Shit. “That sounds bad. Is that as bad as it sounds?”
He didn’t even bother to nod, just closed his eyes and wearily pinched the bridge of his nose. “It is. The membrane was always going to fail completely, with the pneuma gone. It was inevitable. What I didn’t realize was that without my spell holding it together from this side... the process is accelerating now. Even before I took the barrier down, we didn’t have much time. Taking everyone into the compound only shortens what remains. Our supplies aren’t infinite, and with the pneuma gone and the membrane dissolving, we’re not going to be able to rebuild them. I expect the atmosphere outside my wards to start dissipating at any moment.” He grimaced. “After that happens, the air inside the wards will start to slip away. I don’t have enough power left to keep it here.”
“So how long do you think we have?”
“I don’t know, exactly. It’s not like the final extinction of a world that’s been essentially kept in formaldehyde by an evil cosmic force that has now dissipated is a widely-studied phenomenon. It could be days, weeks—we might have time for the food to run out, and wouldn’t that be a nice twist? Especially if we’re able to convince any of the O’Vera to take refuge with us, given their customary appetites.” He shook his head. “I’m a fool for thinking I owe these people anything.”
I knew from his tone that he didn’t mean the ones he’d already taken responsibility for. I grabbed his hand, pulling him closer to me.
“No, you’re not,” I said. “You’re a good man. The Covenant couldn’t break you. The crossroads couldn’t break you. This place couldn’t break you. Because you’re a good man, and that’s why you want to help the people who didn’t deserve to be here. I know thatmost folks who make bargains with the crossroads don’t do it for the altruistic reasons that you did...” And he broke in long enough to laugh, a short, bitter sound. I didn’t let go of his hand. “But that doesn’t mean they deserve to die whatever death comes when the world dissolves under your feet and drops you into the void. Is there even a void in a dead universe? Can you even die? Or do you just... float in emptiness, forever?”
“I don’t know. I don’t think anyone does.”

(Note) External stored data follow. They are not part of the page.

(* ===== verification/ElfProofs.v ===== *)
(** * The ELF loader, proved

    Which files [process_elf_file] accepts, and what it records of an accepted
    one. *)
From stdpp Require Import base gmap list numbers strings.
From S2P Require Import Prelude Config Memory CString Heap PhysMem KernelHeap Paging KState Disk Terminal Idt Keyboard System Elf.
#[local] Open Scope Z_scope.

Module ElfProofs.
Import KernelHeap System Elf.

(** ** The header *)

(** What an acceptable header holds: the magic number, the class and the byte
    order unset or the machine's, an executable file, a program header table. *)
Definition valid_header (m : gmap Z Z) (h : Z) : Prop :=
  PhysMem.bytes_at m h 4 = elf_signature /\
  (e_ident m h 4 = 0 \/ e_ident m h 4 = 1) /\ (e_ident m h 5 = 0 \/ e_ident m h 5 = 1) /\
  e_type m h = 2 /\ e_phoff m h <> 0.

#[export] Instance valid_header_dec m h : Decision (valid_header m h).
Proof. unfold valid_header. apply _. Defined.

Lemma bytes_at_range m a n : Forall (fun b => 0 <= b < 256) (PhysMem.bytes_at m a n).
Proof.
  apply Forall_forall. intros x Hx. unfold PhysMem.bytes_at in Hx.
  apply list_elem_of_fmap in Hx as (y & -> & _). apply PhysMem.load8_range.
Qed.

Lemma valid_elf_file_ok m h : valid_elf_file m h = Ok (bool_decide (valid_header m h)).
Proof.
  unfold valid_elf_file, elf_valid_signature.
  destruct (Memory.memcmp_spec (PhysMem.bytes_at m h 4) elf_signature 4) as (r & Hr & Hz & _).
  { rewrite PhysMem.length_bytes_at. lia. }
  { simpl. lia. }
  { apply bytes_at_range. }
  { repeat constructor; lia. }
  rewrite Hr. cbn [mbind outcome_bind]. f_equal. apply eq_true_iff_eq.
  rewrite bool_decide_eq_true. unfold valid_header.
  rewrite take_ge in Hz by (rewrite PhysMem.length_bytes_at; lia).
  change (take (Z.to_nat 4) elf_signature) with elf_signature in Hz. rewrite <- Hz.
  unfold elf_valid_class, elf_valid_encoding, elf_is_executable, elf_has_program_header_table,
    EI_CLASS, EI_DATA, ELFCLASSNONE, ELFCLASS32, ELFDATANONE, ELFDATA2LSB, ET_EXEC.
  rewrite !andb_true_iff, !orb_true_iff, negb_true_iff, !Z.eqb_eq, Z.eqb_neq. tauto.
Qed.

(** ** The program headers *)

(** What a fresh struct records of the loadable segment at [phdr]. *)
Definition segment_recorded (m : gmap Z Z) (size buffer phdr : Z) : elf_file :=
  ElfFile size buffer (p_vaddr m phdr) (u32 (p_vaddr m phdr + p_filesz m phdr))
    (u32 (buffer + p_offset m phdr)) (u32 (buffer + p_offset m phdr + p_filesz m phdr)).

Lemma pt_load_fresh m size buffer phdr :
  p_type m phdr = PT_LOAD ->
  elf_process_pheader_pt_load m (ElfFile size buffer 0 0 0 0) phdr
    = (0, segment_recorded m size buffer phdr).
Proof.
  intros Hp. unfold elf_process_pheader_pt_load. rewrite Hp. change (negb (PT_LOAD =? PT_LOAD)) with false.
  cbn [elf_virtual_addr_base elf_virtual_addr_end in_memory_size elf_file_buffer elf_phys_addr_base].
  rewrite !orb_true_r. reflexivity.
Qed.

(** Processing the same segment again changes nothing. *)
Lemma pt_load_again m size buffer phdr :
  p_type m phdr = PT_LOAD ->
  elf_process_pheader_pt_load m (segment_recorded m size buffer phdr) phdr
    = (0, segment_recorded m size buffer phdr).
Proof.
  intros Hp. unfold elf_process_pheader_pt_load, segment_recorded. rewrite Hp.
  change (negb (PT_LOAD =? PT_LOAD)) with false.
  cbn [elf_virtual_addr_base elf_virtual_addr_end in_memory_size elf_file_buffer elf_phys_addr_base].
  rewrite Z.geb_leb, Z.leb_refl. cbn [orb]. cbv iota.
  cbn [elf_virtual_addr_base elf_virtual_addr_end in_memory_size elf_file_buffer elf_phys_addr_base].
  rewrite Z.leb_refl. reflexivity.
Qed.

Section Loading.
Context {D : Type} {Po : PortIO D}.
#[local] Abbreviation St := (sys D).

Definition with_elf (p : Z) (f : elf_file) (s : St) : St := set_elfs (<[p := f]> (elfs s)) s.

(** One turn of the loop over the headers, at the first of them. *)
Lemma wp_pheader (s : St) p f phdr (Q : Z -> St -> Prop) :
  (p_type (phys s) phdr = PT_LOAD -> exists f',
     elf_process_pheader_pt_load (phys s) f phdr = (0, f') /\ Q 0 (with_elf p f' s)) ->
  (p_type (phys s) phdr <> PT_LOAD -> Q 0 (with_elf p f s)) ->
  wp (elf_process_pheader p phdr) (with_elf p f s) Q.
Proof.
  intros H1 H2. unfold elf_process_pheader. apply wp_bind, wp_gets.
  change (phys (with_elf p f s)) with (phys s).
  destruct (Z.eqb_spec (p_type (phys s) phdr) PT_LOAD) as [E|E]; [|by apply wp_ret, H2].
  destruct (H1 E) as (f' & Hf & HQ). apply wp_bind. eapply wp_load_elf; [apply lookup_insert_eq|].
  rewrite Hf. apply wp_bind. eapply wp_update_elf; [apply lookup_insert_eq|].
  destruct (Z.ltb_spec 0 0); [lia|]. apply wp_ret.
  unfold with_elf in *. cbn [elfs set_elfs]. rewrite insert_insert_eq. exact HQ.
Qed.

(** The struct after all headers: the first one decides. *)
Definition after_headers (m : gmap Z Z) (size buffer : Z) (n : nat) : elf_file :=
  if bool_decide ((0 < n)%nat /\ p_type m (elf_get_phdr_table m buffer) = PT_LOAD)
  then segment_recorded m size buffer (elf_get_phdr_table m buffer)
  else ElfFile size buffer 0 0 0 0.

Lemma wp_pheaders (s : St) p size buffer :
  buffer <> 0 ->
  wp (elf_process_pheaders p) (with_elf p (ElfFile size buffer 0 0 0 0) s) (fun rc s' => rc = 0 /\
    s' = with_elf p (after_headers (phys s) size buffer (Z.to_nat (e_phnum (phys s) buffer))) s).
Proof.
  intros Hb. unfold elf_process_pheaders. apply wp_bind. eapply wp_load_elf; [apply lookup_insert_eq|].
  unfold elf_get_ehdr. cbn [elf_file_buffer]. rewrite (proj2 (Z.eqb_neq _ _) Hb).
  apply wp_bind, wp_gets. change (phys (with_elf p _ s)) with (phys s). apply wp_bind. eapply wp_mono.
  { apply (wp_for_loop (fun j s' => s' = with_elf p (after_headers (phys s) size buffer (Z.to_nat j)) s)).
    - reflexivity.
    - intros j s' Hj ->. apply wp_bind, wp_gets. change (phys (with_elf p _ s)) with (phys s).
      apply wp_bind. apply wp_pheader.
      + intros E. exists (segment_recorded (phys s) size buffer (elf_get_phdr_table (phys s) buffer)).
        unfold after_headers. rewrite (bool_decide_true ((0 < Z.to_nat (j + 1))%nat /\ _)) by (split; [lia|done]).
        split; [|by apply wp_ret].
        case_bool_decide; [by apply pt_load_again|by apply pt_load_fresh].
      + intros E. destruct (Z.ltb_spec 0 0); [lia|]. apply wp_ret. unfold after_headers.
        rewrite !bool_decide_false by (intros [_ ?]; done). reflexivity. }
  intros [] s' ->. apply wp_ret. split; [done|]. by rewrite Z.add_0_l, Z2Nat.id by apply PhysMem.load16_range.
Qed.

Lemma print_line_ok msg chars (s : St) :
  CString.cstring (Keyboard.line msg) chars -> exists t', print_line msg s = Ok (tt, set_screen t' s).
Proof.
  intros Hc. destruct (Terminal.print_total _ _ (screen s) Hc) as [t' Ht']. exists t'.
  unfold print_line, on_screen, zoom. by rewrite Ht'.
Qed.

(** The message about an invalid file. *)
Lemma invalid_message :
  CString.cstring (Keyboard.line "ERROR: process_elf_file: Invalid ELF file")
    (removelast (Keyboard.line "ERROR: process_elf_file: Invalid ELF file")).
Proof.
  split; [|by exists []]. apply (bool_decide_unpack _). vm_compute. exact I.
Qed.

(** A file with an acceptable header. *)
Lemma process_elf_file_ok (s : St) (p size buffer : Z) :
  elfs s !! p = Some (ElfFile size buffer 0 0 0 0) -> buffer <> 0 -> valid_header (phys s) buffer ->
  process_elf_file p s =
    Ok (0, with_elf p (after_headers (phys s) size buffer (Z.to_nat (e_phnum (phys s) buffer))) s).
Proof.
  intros Hf Hb Hv. assert (Hs : s = with_elf p (ElfFile size buffer 0 0 0 0) s).
  { unfold with_elf. rewrite insert_id by done. by destruct s. }
  unfold process_elf_file. apply wp_eq, wp_bind. eapply wp_load_elf; [done|]. cbn [elf_file_buffer].
  rewrite (proj2 (Z.eqb_neq _ _) Hb). apply wp_bind, wp_gets, wp_bind. unfold wp at 1, lift_outcome.
  unfold elf_get_ehdr. cbn [elf_file_buffer]. rewrite (proj2 (Z.eqb_neq _ _) Hb).
  rewrite valid_elf_file_ok, bool_decide_true by done. cbn [mbind outcome_bind negb].
  apply wp_bind. rewrite Hs at 1. eapply wp_mono; [by apply wp_pheaders|]. by intros rc s' [-> ->].
Qed.

(** C29 (functional): an ELF file in memory is checked and its segment found.
    Without a buffer the call fails with [-EINVARG]; a file whose header is not
    acceptable fails with [-EIFORMAT], after a message and with the struct
    unchanged; of any other file the struct records where the segment of the
    first program header begins and ends, in the task's memory and in the buffer,
    if that segment is loadable, and nothing otherwise.  The other program
    headers are never read. *)
Theorem process_elf_file_spec (s : St) (p size buffer : Z)
    (Hf : elfs s !! p = Some (ElfFile size buffer 0 0 0 0)) :
  (buffer = 0 -> process_elf_file p s = Ok (- EINVARG, s)) /\
  (buffer <> 0 -> ~ valid_header (phys s) buffer ->
    exists t', process_elf_file p s = Ok (- EIFORMAT, set_screen t' s)) /\
  (buffer <> 0 -> valid_header (phys s) buffer ->
    process_elf_file p s =
      Ok (0, with_elf p (after_headers (phys s) size buffer (Z.to_nat (e_phnum (phys s) buffer))) s)).
Proof.
  split; [|split].
  - intros ->. unfold process_elf_file. apply wp_eq, wp_bind. by eapply wp_load_elf.
  - intros Hb Hv. destruct (print_line_ok _ _ s invalid_message) as [t' Ht'].
    exists t'. unfold process_elf_file. apply wp_eq, wp_bind. eapply wp_load_elf; [done|]. cbn [elf_file_buffer].
    rewrite (proj2 (Z.eqb_neq _ _) Hb). apply wp_bind, wp_gets, wp_bind. unfold wp at 1, lift_outcome.
    unfold elf_get_ehdr. cbn [elf_file_buffer]. rewrite (proj2 (Z.eqb_neq _ _) Hb).
    rewrite valid_elf_file_ok, bool_decide_false by done. cbn [mbind outcome_bind negb].
    apply wp_bind. unfold wp at 1. by rewrite Ht'.
  - intros Hb Hv. by apply process_elf_file_ok.
Qed.

End Loading.

(** ** Witness *)

(** A file at 0x10000 with two loadable segments, at 4 MB and at 5 MB. *)
Definition elf_memory : gmap Z Z :=
  foldr (fun '(a, v) m => PhysMem.store32 m a v) ∅
    [(0x10000, 0x464c457f); (0x10004, 0x0101); (0x10010, 2); (0x1001c, 52); (0x1002c, 2);
     (0x10034, 1); (0x10038, 0x1000); (0x1003c, 0x400000); (0x10044, 0x234);
     (0x10054, 1); (0x10058, 0x2000); (0x1005c, 0x500000); (0x10064, 0x77)].

Definition elf_state : sys unit :=
  Sys (KSt (KMem fresh_heap elf_memory) ∅ tt (Disk REAL 0 512 0 0) [] [])
    (Paging.Cpu 0 0) KERNEL_DATA_SEGMENT None ∅ ∅
    {[ 4096 := ElfFile 0 0x10000 0 0 0 0; 8192 := ElfFile 0 0x20000 0 0 0 0 ]}
    0 0 0 0 (replicate 12 0) 0 (Terminal.mk_terminal 0 0 ∅) Idt.boot_state (fun _ => 2).

Lemma process_elf_file_spec_witness :
  process_elf_file 4096 elf_state =
    Ok (0, with_elf 4096 (ElfFile 0 0x10000 0x400000 0x400234 0x11000 0x11234) elf_state) /\
  exists t', process_elf_file 8192 elf_state = Ok (- EIFORMAT, set_screen t' elf_state).
Proof.
  split.
  - destruct (process_elf_file_spec elf_state 4096 0 0x10000) as (_ & _ & H); [reflexivity|].
    rewrite H; [reflexivity|done|].
    apply (bool_decide_unpack _). vm_compute. exact I.
  - destruct (process_elf_file_spec elf_state 8192 0 0x20000) as (_ & H & _); [reflexivity|].
    apply H; [done|]. apply (bool_decide_unpack _). vm_compute. exact I.
Defined.

End ElfProofs.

“So let’s not find out.” I squeezed his hand, hard. “Helen and Phoebe are either on their way, or they’re not. Either way, can we afford to wait for them?”
He shook his head.
“Can we afford to wait until everyone left in your territory is inside, along with any more of the neighbors who want to join us?”
He nodded.
“All right. Can you live with yourself if not everyone comes inside? If not everyone agrees to be saved?”
The Thomas I knew would have said yes without hesitation. As long as the people he’d claimed personal responsibility for were safe, he’d be able to deal with whatever result everyone else brought down on their own heads. He protected what was his, and the rest could go hang as far as he was concerned. This Thomas hesitated, looking conflicted. He was silent for a long time. Long enough that I started to worry about what his answer was going to be. But he didn’t pull his hand out of mine, and he didn’t look away from me.
“Before you got here, before Sally got here, I might have said no,” he said finally, with grating, brutal honesty. “I’m here for the same reason as many of these people, or if not them, their ancestors. I made a bargain. I knew what the costs could be. I knew, from the things Mary wouldn’t say—not the things she wasn’t allowed to say, the things shewouldn’t—that I was dealing with something unnatural. That whatever the crossroads were, they shouldn’t be. And I did it anyway, because I was too desperate and too selfish to let you go. My selfishness brought me here, just like theirs did. Why should I escape if they don’t?”